Take the entries below and retype them exactly.

Source data =>
== Segment start ==
(** A decidable property of a bounded integer, by evaluation. *)
Lemma forall_range (P : Z -> bool) lo n : forallb (fun k => P (lo + k)) (range n) = true ->
  forall z, lo <= z < lo + Z.of_nat n -> P z = true.
Proof.
  intros H z Hz. apply (proj1 (forallb_forall _ _)) with (x := z - lo) in H.
  - by replace (lo + (z - lo)) with z in H by lia.
  - apply elem_range. lia.
Qed.
(** The same on [m * n] integers, as [m] blocks. *)
Lemma forall_blocks (P : Z -> bool) m n :
  forallb (fun h => forallb (fun k => P (h * Z.of_nat n + k)) (range n)) (range m) = true ->
  forall z, 0 <= z < Z.of_nat m * Z.of_nat n -> P z = true.
Proof.
  intros H z Hz. assert (0 < Z.of_nat n) by nia. pose proof (Z.div_mod z (Z.of_nat n) ltac:(lia)) as D.
  pose proof (Z.mod_pos_bound z (Z.of_nat n) ltac:(lia)) as M.
  apply (proj1 (forallb_forall _ _)) with (x := z / Z.of_nat n) in H.
  - apply (proj1 (forallb_forall _ _)) with (x := z mod Z.of_nat n) in H; [| apply elem_range; lia].
    by replace (z / Z.of_nat n * Z.of_nat n + z mod Z.of_nat n) with z in H by lia.
  - apply elem_range. split; [apply Z.div_pos; lia | apply Z.div_lt_upper_bound; lia].
Qed.

#[export] Hint Resolve u32_range elapsed_range : car.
== Segment end ==
Expected answer =>
(** A decidable property of a bounded integer, by evaluation. *)
Lemma forall_range (P : Z -> bool) lo n : forallb (fun k => P (lo + k)) (range n) = true ->
  forall z, lo <= z < lo + Z.of_nat n -> P z = true.
Proof.
  intros H z Hz. apply (proj1 (forallb_forall _ _)) with (x := z - lo) in H.
  - by replace (lo + (z - lo)) with z in H by lia.
  - apply elem_range. lia.
Qed.
(** The same on [m * n] integers, as [m] blocks. *)
Lemma forall_blocks (P : Z -> bool) m n :
  forallb (fun h => forallb (fun k => P (h * Z.of_nat n + k)) (range n)) (range m) = true ->
  forall z, 0 <= z < Z.of_nat m * Z.of_nat n -> P z = true.
Proof.
  intros H z Hz. assert (0 < Z.of_nat n) by nia. pose proof (Z.div_mod z (Z.of_nat n) ltac:(lia)) as D.
  pose proof (Z.mod_pos_bound z (Z.of_nat n) ltac:(lia)) as M.
  apply (proj1 (forallb_forall _ _)) with (x := z / Z.of_nat n) in H.
  - apply (proj1 (forallb_forall _ _)) with (x := z mod Z.of_nat n) in H; [| apply elem_range; lia].
    by replace (z / Z.of_nat n * Z.of_nat n + z mod Z.of_nat n) with z in H by lia.
  - apply elem_range. split; [apply Z.div_pos; lia | apply Z.div_lt_upper_bound; lia].
Qed.

#[export] Hint Resolve u32_range elapsed_range : car.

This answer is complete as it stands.